- Physical release box art
- Developer: One-Hand-Free Studios
- Publishers: One-Hand-Free Studios (Win) Eastasiasoft (Switch)
- Platforms: Nintendo Switch, Windows
- Release: Windows WW: April 10, 2020; Switch WW: July 16, 2020;
- Genre: Shoot 'em up
- Modes: Single-player, Multiplayer

= Waifu Uncovered =

2020 video game

Waifu Uncovered is a 2020 erotic shoot 'em up video game, developed by One-Hand-Free Studios, published by One-Hand-Free-Studios for Microsoft Windows and by Eastasiasoft for Nintendo Switch. The game revolves around stripping eight women by shooting at their clothes that have been infected by an alien virus. A follow-up was released in 2021, Waifu Discovered 2: Medieval Fantasy.

== Gameplay ==

Gameplay screenshot

In Waifu Uncovered, the player can choose from multiple ships each of which suit a different playing style. The player is tasked to shoot at the target women's clothes to "save" them from the infection while simultaneously destroying enemies. Every stage also contains a boss battle. The game also consists of an unlockable 'One Finger Mode'. The game is described as a "sexy and naughty" shmup, and contains a high amount of fanservice.

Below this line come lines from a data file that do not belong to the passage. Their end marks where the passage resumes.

Lemma code_raw_facts raw : code_raw raw ->
  is_comment_line raw = false /\ operation_of_comment raw = None /\ raw <> ["%"%char] /\
  forall marker, marker ∈ STATIC_COMMENTS -> raw <> chars marker.
Proof.
  intros (c & l & -> & Hc). assert (c <> "("%char /\ c <> "%"%char) as [N1 N2] by (by split; intros ->).
  split_and!; [| |congruence|].
  - unfold is_comment_line. change (chars "(") with ["("%char]. cbn [after_prefix]. by rewrite bool_decide_false by congruence.
  - unfold operation_of_comment. change (chars "(OPERATION_ID=") with ("("%char :: chars "OPERATION_ID="). cbn [after_prefix].
    by rewrite bool_decide_false by congruence.
  - intros marker HM E. unfold STATIC_COMMENTS in HM.
    repeat (apply elem_of_cons in HM as [->|HM]; [injection E as -> _; done|]). by apply elem_of_nil in HM.
Qed.

Lemma dynamic_facts key value : key ∈ COMMENT_KEYS -> clean value = true ->
  is_comment_line (chars (comment key value)) = true /\ chars (comment key value) <> ["%"%char] /\
  forall marker, marker ∈ STATIC_COMMENTS -> chars (comment key value) <> chars marker.
Proof.
  intros HK HV. pose proof (dynamic_comment_of key value HK HV) as D. split_and!.
  - by rewrite comment_chars.
  - intros E. by rewrite E in D.
  - intros marker HM E. rewrite E in D. unfold STATIC_COMMENTS in HM.
    repeat (apply elem_of_cons in HM as [->|HM]; [vm_compute in D; discriminate D|]). by apply elem_of_nil in HM.
Qed.

Lemma operation_comment id : operation_of_comment (chars (comment "OPERATION_ID" id)) = Some (chars id).
Proof.
  rewrite comment_chars. unfold operation_of_comment.
  replace ("("%char :: (chars "OPERATION_ID" ++ "="%char :: chars id) ++ [")"%char])
    with (chars "(OPERATION_ID=" ++ (chars id ++ [")"%char])) by by rewrite <- app_assoc.
  rewrite after_prefix_app, rev_app_distr. cbn [rev app]. rewrite bool_decide_true by done. by rewrite rev_involutive.
Qed.

Fixpoint body_words (previous : string) (moves : list ProductionMove) : list (list GCodeWord) :=
  match moves with
  | [] => []
  | mv :: rest =>
      (if bool_decide (mv_operation_id mv = previous) then [] else [[]]) ++
      words_of (move_texts mv) :: body_words (mv_operation_id mv) rest
  end.

(** What the checks of the whole text need of the body. *)
Definition plain_raw (raw : list ascii) : Prop :=
  raw <> ["%"%char] /\ forall marker, marker ∈ STATIC_COMMENTS -> raw <> chars marker.
(* ===== verification/ProductionAccepted.v ===== *)
(** * A printed program is accepted

    The validator of [ProductionParser] accepts the text [ProductionPost] prints
    for a plan that fits the machine, and reads the planned moves back from it. *)

From S2P Require Import Prelude Text GCode GCodeText DryRun Identity ManufacturingModel Machining CamValidation ProductionModel ProductionProfile ProductionParser ProductionPost ProductionMachine ProductionSafety ProductionText ProductionLines.

#[local] Open Scope Z_scope.

(** ** Reading a number back *)

Lemma word_um_small words letter n v :
  values_of letter words = [thousandth v] -> small v -> word_um words letter n = Ok v.
Proof.
  intros E Hs. unfold word_um. rewrite E. cbv zeta. unfold thousandth, dec_round, dec_thousand. cbn [dec_negative dec_coefficient dec_places].
  rewrite (round_small (Z.to_N (Z.abs v))) by by apply small_coefficient. unfold dec_round. cbn [dec_negative dec_coefficient dec_places].
  rewrite round_small by (unfold small, CONTEXT_LIMIT in *; change (10 ^ 28)%N with (Z.to_N (10 ^ 28)); lia).
  set (d := mkDecimal (v <? 0) (1000 * Z.to_N (Z.abs v)) 3).
  assert (dec_scale d = 1000) as S by done.
  assert (dec_signed d = v * 1000) as V by (unfold d, dec_signed; cbn; destruct (v <? 0) eqn:Es; bprop; lia).
  unfold dec_trunc. rewrite S, V, Z.mod_mul, Z.quot_mul by lia. done.
Qed.

Lemma move_values mv : printable_move mv ->
  values_of "G" (words_of (move_texts mv)) = [dec_int (motion_number (mv_kind mv))] /\
  values_of "X" (words_of (move_texts mv)) = [thousandth (mv_x_um mv)] /\
  values_of "Y" (words_of (move_texts mv)) = [thousandth (mv_y_um mv)] /\
  values_of "Z" (words_of (move_texts mv)) = [thousandth (mv_z_um mv)] /\
  values_of "F" (words_of (move_texts mv)) = match mv_feed_um_min mv with Some f => [thousandth f] | None => [] end.
Proof. intros [_ _ HF]. unfold move_texts. by destruct (mv_kind mv), (mv_feed_um_min mv). Qed.

Definition parsed_move (n : Z) (mv : ProductionMove) : ParsedProductionMove :=
  mkParsedMove n (mv_kind mv) (mv_x_um mv) (mv_y_um mv) (mv_z_um mv) (mv_feed_um_min mv).

Lemma read_printed_move n mv : printable_move mv ->
  read_motion (mkLine n (words_of (move_texts mv))) mv = Ok (parsed_move n mv).
Proof.
  intros P. destruct (move_values mv P) as (VG & VX & VY & VZ & VF). destruct P as [_ (N1 & N2 & N3) HF].
  unfold read_motion. cbn [ln_number ln_words]. cbv zeta.
  assert (py_set_eq (map w_letter (words_of (move_texts mv))) (letters_of (mv_kind mv)) = true) as ->.
  { unfold move_texts. by destruct (mv_kind mv), (mv_feed_um_min mv). }
  rewrite VG. assert (list_eqb dec_eqb [dec_int (motion_number (mv_kind mv))] [dec_int (motion_number (mv_kind mv))] = true) as ->
    by by destruct (mv_kind mv).
  cbn [negb unsafe_if raise_if mbind result_bind]. rewrite !(word_um_small _ _ _ _ VX), !(word_um_small _ _ _ _ VY), !(word_um_small _ _ _ _ VZ) by done.
  cbn [mbind result_bind]. unfold parsed_move. destruct (mv_kind mv), (mv_feed_um_min mv) as [feed|]; try done.
  by rewrite (word_um_small _ _ _ _ VF).
Qed.
Lemma short_tool t v : t ∈ pe_tool_bindings c -> v ∈ tool_names t -> (String.length v <= 80)%nat.
Proof.
  intros Hs H. unfold writable in HW. apply andb_true_iff in HW as [HN _]. rewrite !forallb_app in HN.
  apply andb_true_iff in HN as [_ [_ HN]%andb_true_iff]. rewrite forallb_forall in HN.
  apply Nat.leb_le, HN, in_concat. exists (tool_names t). split; [by apply in_map, list_elem_of_In|by apply list_elem_of_In].
Qed.

Lemma modest_machine v : v ∈ machine_numbers mp c -> modest v = true.
Proof.
  intros H. unfold writable in HW. apply andb_true_iff in HW as [_ HN]. rewrite forallb_app in HN. apply andb_true_iff in HN as [HN _].
  rewrite forallb_forall in HN. by apply HN, list_elem_of_In.
Qed.

Lemma modest_setup s v : s ∈ pe_setups c -> v ∈ setup_numbers s -> modest v = true.
Proof.
  intros Hs H. unfold writable in HW. apply andb_true_iff in HW as [_ HN]. rewrite !forallb_app in HN.
  apply andb_true_iff in HN as [_ [HN _]%andb_true_iff]. rewrite forallb_forall in HN.
  apply HN, in_concat. exists (setup_numbers s). split; [by apply in_map, list_elem_of_In|by apply list_elem_of_In].
Qed.

Lemma modest_tool t : t ∈ pe_tool_bindings c -> modest (tb_expected_length_offset_z_um t) = true.
Proof.
  intros Ht. unfold writable in HW. apply andb_true_iff in HW as [_ HN]. rewrite !forallb_app in HN.
  apply andb_true_iff in HN as [_ [_ HN]%andb_true_iff]. rewrite forallb_forall in HN. by apply HN, in_map, list_elem_of_In.
Qed.
End Writing.

(** ** The header of a program *)

(** What a program of a document is, for its header. *)
Record header_facts (d : ProductionToolpathDocument) (c : ProductionExecutionContext) (mp : LinuxCNCProductionMachineProfile)
    (p : ProductionProgram) (s : BoundSetup) (t : ProductionToolBinding) (first : ProductionMove) (rpm : Z) : Prop := mkHeaderFacts {
  hf_context : pt_execution_context d = c;
  hf_hashes : design_hash_ok (pt_design_hash d) = true /\ design_hash_ok (pt_machine_profile_fingerprint d) = true;
  hf_machine : lp_machine_profile_id mp = pe_machine_profile_id c /\ lp_machine_profile_version mp = pe_machine_profile_version c;
  hf_setup : s ∈ pe_setups c /\ pg_setup_id p = bs_setup_id s;
  hf_tool : t ∈ pe_tool_bindings c /\ pg_tool_id p = tb_tool_id t /\ pg_tool_version p = tb_tool_version t;
  hf_order : 1 <= pg_run_order p /\ small (pg_run_order p);
  hf_speed : 0 <= rpm /\ small rpm;
  hf_id : is_canonical_id (pg_program_id p) = true /\
    pg_program_id p = "program:" +:+ zero_padded_Z 3 (pg_run_order p) +:+ ":" +:+ bs_setup_id s +:+ ":" +:+ tb_tool_id t
                      +:+ ":S" +:+ str_of_Z rpm;
  hf_entry : small (entry_machine_x_um s t first) /\ small (entry_machine_y_um s t first) }.

Lemma id_entry key value : is_canonical_id value = true -> (String.length value <= 80)%nat -> (String.length key <= 60)%nat ->
  clean_entry (key, value) = true.
Proof. intros H1%canonical_clean H2 H3. apply (clean_entry_of _ _ 80); [done|done|]. unfold LINUXCNC_FILE_MAX_LINE_BYTES. lia. Qed.

Lemma pair_entry key a b : is_canonical_id a = true -> is_canonical_id b = true ->
  (String.length a <= 80)%nat -> (String.length b <= 80)%nat -> (String.length key <= 60)%nat ->
  clean_entry (key, a +:+ "@" +:+ b) = true.
Proof.
  intros H1 H2 L1 L2 H3. apply (clean_entry_of _ _ 161); [by apply pair_clean| |unfold LINUXCNC_FILE_MAX_LINE_BYTES; lia].
  rewrite <- length_chars, !chars_app, !length_app, !length_chars. cbn [String.length]. lia.
Qed.

Lemma hash_entry key value : design_hash_ok value = true -> (String.length key <= 80)%nat -> clean_entry (key, value) = true.
Proof.
  intros [H1 H2]%hash_clean H3. apply (clean_entry_of _ _ 64); [done|lia|]. unfold LINUXCNC_FILE_MAX_LINE_BYTES. lia.
Qed.

Lemma number_entry key v : small v -> (String.length key <= 60)%nat -> clean_entry (key, str_of_Z v) = true.
Proof.
  intros Hs H3. apply (clean_entry_of _ _ 25); [apply number_clean|by apply number_length|]. unfold LINUXCNC_FILE_MAX_LINE_BYTES. lia.
Qed.

(** Entries with a fixed value. *)
Ltac fixed_entry := vm_compute; reflexivity.
Ltac short_key := cbn; lia.

(** A member of a list written out. *)
Ltac listed := first [left | right; listed].

(** An entry by the form of its value, from the facts in the context. *)
Ltac header_entry mp :=
  match goal with
  | |- clean_entry (_, pg_program_id _) = true => eassumption
  | |- clean_entry (_, bs_wcs _) = true => eassumption
  | |- clean_entry (_, side_value _) = true => eassumption
  | |- clean_entry (_, toolpaths_fingerprint _) = true => apply hash_entry; [apply content_hash_ok|short_key]
  | |- clean_entry (_, config_sha256 _) = true => apply hash_entry; [apply content_hash_ok|short_key]
  | |- clean_entry (_, runtime_contract_sha256 _) = true => apply hash_entry; [apply content_hash_ok|short_key]
  | H : design_hash_ok ?v = true |- clean_entry (_, ?v) = true => apply hash_entry; [exact H|short_key]
  | H : small ?v |- clean_entry (_, str_of_Z ?v) = true => apply number_entry; [exact H|short_key]
  | H : forall v, v ∈ setup_numbers ?s -> small v |- clean_entry (_, str_of_Z (_ ?s)) = true =>
      apply number_entry; [apply H; listed|short_key]
  | H : forall v, v ∈ setup_numbers ?s -> small v |- clean_entry (_, str_of_Z (_ (bs_machine_wcs_origin ?s))) = true =>
      apply number_entry; [apply H; listed|short_key]
  | HN : forall v, v ∈ setup_names ?s -> is_canonical_id v = true, HL : forall v, v ∈ setup_names ?s -> _
    |- clean_entry (_, _ ?s) = true => apply id_entry; [apply HN; listed|apply HL; listed|short_key]
  | HN : forall v, v ∈ setup_names ?s -> is_canonical_id v = true, HL : forall v, v ∈ setup_names ?s -> (_ <= _)%nat
    |- clean_entry (_, (_ ?s) +:+ "@" +:+ (_ ?s)) = true =>
      apply pair_entry; [apply HN; listed|apply HN; listed|apply HL; listed|apply HL; listed|short_key]
  | HN : forall v, v ∈ machine_names mp -> is_canonical_id v = true, HL : forall v, v ∈ machine_names mp -> (_ <= _)%nat
    |- clean_entry (_, (_ mp) +:+ "@" +:+ (_ mp)) = true =>
      apply pair_entry; [apply HN; listed|apply HN; listed|apply HL; listed|apply HL; listed|short_key]
  | HN : forall v, v ∈ tool_names ?t -> is_canonical_id v = true, HL : forall v, v ∈ tool_names ?t -> (_ <= _)%nat
    |- clean_entry (_, (_ ?t) +:+ "@" +:+ (_ ?t)) = true =>
      apply pair_entry; [apply HN; listed|apply HN; listed|apply HL; listed|apply HL; listed|short_key]
  | HN : forall v, v ∈ machine_names mp -> is_canonical_id v = true, HL : forall v, v ∈ machine_names mp -> (_ <= _)%nat
    |- clean_entry (_, lp_spindle_feedback_source mp) = true => apply id_entry; [apply HN; listed|apply HL; listed|short_key]
  | H : forall v, v ∈ map snd (profile_hashes mp) -> _ |- clean_entry (_, _ mp) = true =>
      apply hash_entry; [apply H; listed|short_key]
  | |- _ => fixed_entry
  end.
Lemma recipes_speed recipes : (forall r, r ∈ recipes <-> exists q, q ∈ operations /\ snd q = r) -> one_speed recipes = Ok rpm.
Proof.
  intros HR. unfold one_speed. rewrite (remove_dups_same _ rpm); [done|..].
  - destruct program_operation as (q & Hq). assert (snd q ∈ recipes) as H by (apply HR; by exists q). by destruct recipes; [apply elem_of_nil in H|].
  - intros v (r & -> & (q & Hq & <-)%HR)%list_elem_of_fmap. by destruct (operation_recipe q Hq) as (_ & -> & _).
Qed.

Lemma program_recipes : require_recipes result p s = Ok rpm.
Proof.
  unfold require_recipes. rewrite HX. destruct (recipes_resolved (GCodeSafetyError "production program references an unknown cutting recipe")) as (recipes & -> & HR).
  cbn [mbind result_bind]. rewrite (proj2 (forallb_forall _ _)).
  - cbn [negb unsafe_if raise_if mbind result_bind]. rewrite (recipes_speed _ HR). cbn [mbind result_bind]. cbv zeta.
    rewrite (proj2 (check_all_Ok _ _ ())); [done|]. apply Forall_forall. intros mv Hm. destruct (program_move mv Hm) as (q & prev & Hq & M).
    destruct (mv_kind mv) eqn:K; [done|]. rewrite bool_decide_eq_true_2 by done. cbn [andb].
    rewrite bool_decide_eq_true_2; [done|]. destruct (operation_feed q prev mv Hq M K) as (feed & -> & _ & _ & F).
    apply list_elem_of_fmap_2, list_elem_of_In, in_concat. exists [cr_feed_um_min (snd q); cr_plunge_um_min (snd q)].
    split; [|by apply list_elem_of_In]. apply (in_map (fun r => [cr_feed_um_min r; cr_plunge_um_min r])), list_elem_of_In, HR.
    by exists q.
  - intros r Hr%list_elem_of_In. apply HR in Hr as (q & Hq & <-). destruct (operation_recipe q Hq) as (_ & _ & Ek).
    unfold recipe_agrees. apply bool_decide_eq_true. unfold recipe_key_of in Ek. injection Ek as -> -> -> -> _.
    by rewrite (po_tool_id _ _ _ _ _ _ _ P), (po_tool_version _ _ _ _ _ _ _ P).
Qed.

(** *** Its machine *)

Lemma program_wcs :
  bs_wcs s ∈ lp_supported_wcs mp /\
  exists o, filter (fun o => wo_wcs o = bs_wcs s) (lp_wcs_offsets mp) = [o] /\ offset_row o = setup_row s.
Proof.
  destruct fits_setup as (o & Ho & Ew & Er & _). destruct (fp_wcs _ HF) as [N W]. split.
  - rewrite <- W, <- Ew. by apply list_elem_of_fmap_2.
  - exists o. split; [|done]. rewrite <- Ew. by apply (filter_only wo_wcs).
Qed.

Lemma program_setup_binding : require_setup_binding result p mp = Ok (s, t).
Proof.
  destruct program_setup as (Hs & Es & SF). destruct program_tool as (Ht & Et & TF). pose proof context_ok as CF.
  destruct program_wcs as [W (o & EO & ER)]. unfold require_setup_binding. cbv zeta. rewrite HX, <- Es, <- Et.
  rewrite (filter_only bs_setup_id _ _ (fc_setups _ CF) Hs), (filter_only tb_tool_id _ _ (fc_tools _ CF) Ht).
  cbn [the_only mbind result_bind]. rewrite EO. cbn [the_only mbind result_bind]. rewrite (bool_decide_eq_false_2 (bs_wcs s ∉ lp_supported_wcs mp)) by (intros N; by apply N). cbn [unsafe_if raise_if mbind result_bind].
  rewrite (bool_decide_eq_true_2 (offset_row o = setup_row s)) by done. cbn [negb unsafe_if raise_if mbind result_bind].
  destruct machine_bounds_of as (B1 & B2 & B3 & B4 & B5 & B6). destruct (fc_travel _ CF s Hs) as (X1 & X2 & Y1 & Y2).
  destruct (ft_offsets _ TF) as [OX OY]. destruct (fs_sizes _ SF) as (SX & SY & _).
  assert (check_footprint mp s t = true) as ->.
  { unfold check_footprint. cbv zeta. rewrite OX, OY, B1, B2, B3, B4.
    repeat (apply andb_true_iff; split); apply Z.leb_le; lia. }
  destruct program_first as (first & _ & _ & _ & EZ & _ & _ & WZ). rewrite EZ in WZ.
  destruct fits_setup as (_ & _ & _ & _ & _ & TC).
  rewrite (proj2 (Z.leb_le _ _)) by (unfold safe_machine_z_um; lia).
  rewrite (proj2 (Z.leb_le _ _)) by (unfold safe_machine_z_um; lia). rewrite (proj2 (Z.ltb_ge _ _)) by lia.
  cbn [andb negb unsafe_if raise_if mbind result_bind].
  rewrite bool_decide_eq_true_2 by (symmetry; apply (po_tool_version _ _ _ _ _ _ _ P)). done.
Qed.

Lemma program_profile_binding : require_machine_profile_binding mp c = Ok ().
Proof.
  destruct machine_bounds_of as (B1 & B2 & B3 & B4 & B5 & B6). destruct machine_names_of as (N1 & N2 & N3 & N4 & _).
  destruct (fc_axes _ context_ok) as (AX & AY & AZ).
  unfold require_machine_profile_binding, profile_work_width_um, profile_work_height_um, profile_work_z_um.
  rewrite N1, N2, N3, N4, B1, B2, B3, B4, B5, B6, AX, AY, AZ.
  rewrite bool_decide_eq_true_2 by done. rewrite bool_decide_eq_true_2 by done. by rewrite bool_decide_eq_true_2 by done.
Qed.

Lemma program_speed : 1 <= rpm /\ small rpm.
Proof.
  destruct program_operation as (q & Hq). destruct (operation_recipe q Hq) as (Hr & E & _).
  destruct (fc_recipe _ context_ok _ Hr) as (L & _). pose proof (fc_limits _ context_ok). rewrite E in L. split; [lia|].
  apply (small_between rpm (pe_min_spindle_rpm c) (pe_max_spindle_rpm c)); [done| |apply (modest_machine mp c HW); listed].
  pose proof (modest_machine mp c HW (pe_max_spindle_rpm c) ltac:(listed)) as M. unfold modest in *. bprop. apply Z.leb_le. lia.
Qed.

Context (HN : small (Z.of_nat (length (pt_programs result)))).

Lemma program_order : 1 <= pg_run_order p /\ small (pg_run_order p).
Proof.
  assert (pg_run_order p ∈ map pg_run_order (pt_programs result)) as H by (by apply list_elem_of_fmap_2).
  rewrite (fd_order _ HD) in H. apply elem_of_seqZ in H. unfold small in *. lia.
Qed.

Lemma program_names : is_canonical_id (pg_program_id p) = true /\ is_canonical_id (pg_setup_id p) = true /\
  is_canonical_id (pg_tool_id p) = true.
Proof.
  pose proof (po_checked _ _ _ _ _ _ _ P) as N. unfold new_ProductionProgram in N. apply bind_Ok in N as ([] & N%require_identities_all & _).
  apply Forall_cons in N as [N1 [N2 [N3 _]%Forall_cons]%Forall_cons]. done.
Qed.

Lemma program_header_facts first : head (pg_moves p) = Some first -> within_machine c s t first ->
  header_facts result c mp p s t first rpm.
Proof.
  intros Ef Wf. destruct program_setup as (Hs & Es & _). destruct program_tool as (Ht & Et & _).
  destruct machine_names_of as (N1 & N2 & _). constructor; try done.
  - apply (fd_hashes _ HD).
  - split; [done|]. split; [apply (po_tool_id _ _ _ _ _ _ _ P)|apply (po_tool_version _ _ _ _ _ _ _ P)].
  - apply program_order.
  - destruct program_speed. split; [lia|done].
  - split; [apply program_names|]. rewrite (po_program_id _ _ _ _ _ _ _ P), (po_run_order _ _ _ _ _ _ _ P), Es.
    by rewrite (po_setup_id _ _ _ _ _ _ _ P).
  - apply (within_small first Wf).
Qed.

(** The program can be posted. *)
Lemma program_postable : exists wcs first, postable result p mp s t rpm wcs first.
Proof.
  destruct program_setup as (Hs & Es & SF). destruct program_tool as (Ht & Et & TF).
  destruct program_first as (first & Ef & K & R & EZ & W). destruct machine_names_of as (_ & _ & _ & _ & S1 & S2).
  destruct machine_bounds_of as (B1 & B2 & B3 & B4 & B5 & B6). destruct program_speed as [V1 V2].
  destruct (within_small first W) as [_ [E1 E2]].
  assert (exists wcs, setup_wcs_number s = Ok wcs) as (wcs & EW).
  { unfold setup_wcs_number. pose proof (fs_wcs _ SF) as H%wcs_cases.
    repeat (apply elem_of_cons in H as [->|H]; [eexists; vm_compute; reflexivity|]). by apply elem_of_nil in H. }
  destruct (fp_axes _ HF) as (TX & TY & TZ). pose proof (fp_spinup _ HF) as SP.
  exists wcs, first. constructor; rewrite ?HX; try done.
  - apply program_profile_binding.
  - apply program_setup_binding.
  - apply program_recipes.
  - by apply (header_clean result c mp p s t first rpm HF HW (program_header_facts first Ef W) SF TF).
  - unfold starts_at_safe_z. rewrite K, R, EZ, Z.eqb_refl. done.
  - rewrite B1, B2, B3, B4. destruct W as (WX & WY & _). done.
  - apply program_moves_printable.
  - apply program_path.
  - destruct (ft_numbers _ TF) as [T1 T2]. unfold MAX_LINUXCNC_TOOL_OR_OFFSET_NUMBER in *.
    constructor; try done; try (unfold small; lia).
    + split_and!; eapply small_between; try done; apply (modest_machine mp c HW); listed.
    + by apply modest_small, (modest_setup mp c HW s); [|listed].
    + split; [lia|done].
  - lia.
  - lia.
Qed.
End Program.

== Release and nudity violation ==
The game was released digitally on Steam and the Nintendo eShop. Just one day after release, the game was delisted from the eShop in Japan. This occurred after the discovery of exposed nipples during a split-second frame in the game. The Japanese version was censored and received an age rating of "D" by CERO (ages 17 and up), in which bare genitals are not allowed.

A physical release for Switch was released in Europe on November 20, 2020, by Funbox Media. It has the "fully uncensored" mode as opposed to the digital release.

== Reception ==
Waifu Uncovered on the Switch has "mixed or average" reviews according to aggregator Metacritic.

Nintendo Life wrote in its review "Waifu Uncovered has a laser-focused target audience and it caters perfectly to that audience. If you fall outside of that demographic, how much you'll enjoy this game will depend entirely on your receptiveness to hand-drawn, mildly lewd pinup-style art and puerile humour coupled with solid shoot 'em up action." In a later post, "it was largely puerile and immature, but the shmup mechanics sitting beneath the smut were actually quite solid".

Aggregate score
| Aggregator | Score |
|---|---|
| Metacritic | 58/100 (NS) |

Review scores
| Publication | Score |
|---|---|
| Famitsu | 28/40 (NS) |
| Nintendo Life | 7/10 (NS) |
| MANiAC | 56% (NS) |
| Digitally Downloaded | 3.5/5 (NS) |

== Sequel ==
A sequel was released named Waifu Discovered 2: Medieval Fantasy, released on July 29, 2021, on PC and later for Nintendo Switch. This game is set in an era featuring elves, demons and other mystical figures.